President’s September 2023 Column

Have I planted enough trees this year?

As I prepare for the upcoming New Year, I took a walk around the building at Temple Judah. I tried to remember what it looked like before the derecho. There were quite a few very large trees, and the landscaping was adequate. The only trees to survive the derecho are a willow tree, the pear tree directly below the Sanctuary windows, a line of arborvitaes on the border and some ash trees. The use of the willow tree and the pear tree is important during the celebration of Sukkot. The willow for the roof and the pears for decoration. After my walk, I have a newfound appreciation for the job done by the landscape architect who was hired to plan the bioswales.

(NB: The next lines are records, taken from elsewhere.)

Lemma block_kernel_only t p phase b j l k : phases !! p = Some phase → phase_block (t, (p, phase)) b →
  b !! j = Some (l, KernelPacket k) → l < 2 ∧ ∃ i d, j = in_block t p l + i ∧ at_lane (lane_zero phase, lane_one phase) l !! i = Some d.
Proof using Type.
  clear HG0. intros Hp (bnd & pre0 & c0 & pre1 & c1 & -> & Hbnd & H0 & H1 & K0 & K1) Hj.
  destruct (block_inv sig other closing policy _ bnd pre0 pre1 c0 c1 Hbnd H0 H1 _ _ _ Hj) as [Hl Hcase]. split; [done|].
  assert (lane_kernels t p l (at_lane (lane_zero phase, lane_one phase) l) (at_lane (pre0, pre1) l) (at_lane (c0, c1) l)) as K
    by (destruct l as [|[|?]]; [done..|lia]).
  rewrite <- (lane_start_in_block t p phase bnd pre0 c0 l) by done.
  assert (∃ i, j = lane_start bnd pre0 l + i ∧ (at_lane (pre0, pre1) l ++ [(l, at_lane (c0, c1) l)]) !! i = Some (l, KernelPacket k)) as (i & -> & Hi).
  { destruct Hcase as [Hb|[(i & k' & -> & Hi & Hlt & _)|[-> Hc]]].
    - destruct (boundary_inv _ _ _ _ _ _ _ Hbnd Hb) as (_ & _ & _ & q & ? & _). done.
    - exists i. split; [done|]. by rewrite lookup_app_l.
    - exists (length (at_lane (pre0, pre1) l)). split; [done|]. rewrite lookup_app_r by done. by rewrite Nat.sub_diag, <- Hc. }
  destruct (lookup_lt_is_Some_2 (at_lane (lane_zero phase, lane_one phase) l) i) as [d Hd]; [by eapply (lk_only _ _ _ _ _ _ K)|]. eauto.
Qed.

(** The packet that closes a queue's part of a phase. *)
Lemma block_closing t p phase b l : phases !! p = Some phase → phase_block (t, (p, phase)) b → l < 2 →
  ∃ k c, b !! k = Some (l, c) ∧ packet_completion c = sig (t * P + p) l ∧ packet_barrier c = true ∧ closing c ∧
    ∀ i d, at_lane (lane_zero phase, lane_one phase) l !! i = Some d → in_block t p l + i ≤ k.
Proof using Type.
  clear HG0. intros Hp (bnd & pre0 & c0 & pre1 & c1 & -> & Hbnd & H0 & H1 & K0 & K1) Hl.
  pose proof (segment_lane sig other closing _ pre0 pre1 c0 c1 H0 H1 l Hl) as Hs.
  assert (lane_kernels t p l (at_lane (lane_zero phase, lane_one phase) l) (at_lane (pre0, pre1) l) (at_lane (c0, c1) l)) as K
    by (destruct l as [|[|?]]; [done..|lia]).
  eexists _, _. split; [by apply (packet_block_close bnd pre0 pre1 c0 c1 l)|].
  rewrite (lane_start_in_block t p phase bnd pre0 c0 l) by done. destruct Hs. repeat (split; [done|]).
  intros i d Hd. apply lookup_lt_Some in Hd. pose proof (lk_count _ _ _ _ _ _ K). unfold push in *. lia.
Qed.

At the last board meeting two people volunteered to plant trees in memory of loved ones. What a beautiful gesture and a wonderful mitzvah! There is a developed plan to plant more trees and to replace some of the ash trees we have on the property.

I have planted trees every year at our home and, as a Jew, have found this tradition an important one. We have planted a variety of fruit trees, almond, birch, oaks, pines, maples, and walnut trees. When we first moved into our house over 30 years ago, our backlot was just full of weeds and dead poplar trees (which I had to remove because they grow tall, then die). Over the years, the trees are beginning to take over! I still drive by our old house and look at how large the oak tree is we planted in the backyard the year Tobi was born.

Why did I plant trees? Many reasons. I can remember as a child, my mother would always give gifts to relatives of trees in Israel through the Jewish National Fund. When I had my Bar Mitzvah, I received some of the beautiful certificates from the JNF. Maybe it is because the torah is often referred to as the Tree of Life. Maybe it is that we have a holiday for the celebration of trees, Tu B’shevat. I will have to say, the seder the Rabbi leads is wonderful, and I love the fruit and nuts we eat. If you haven’t been to one, I’d make an effort to attend.

I encourage you to take a few minutes to walk the grounds at your Temple Judah and enjoy the beauty of the trees and landscape.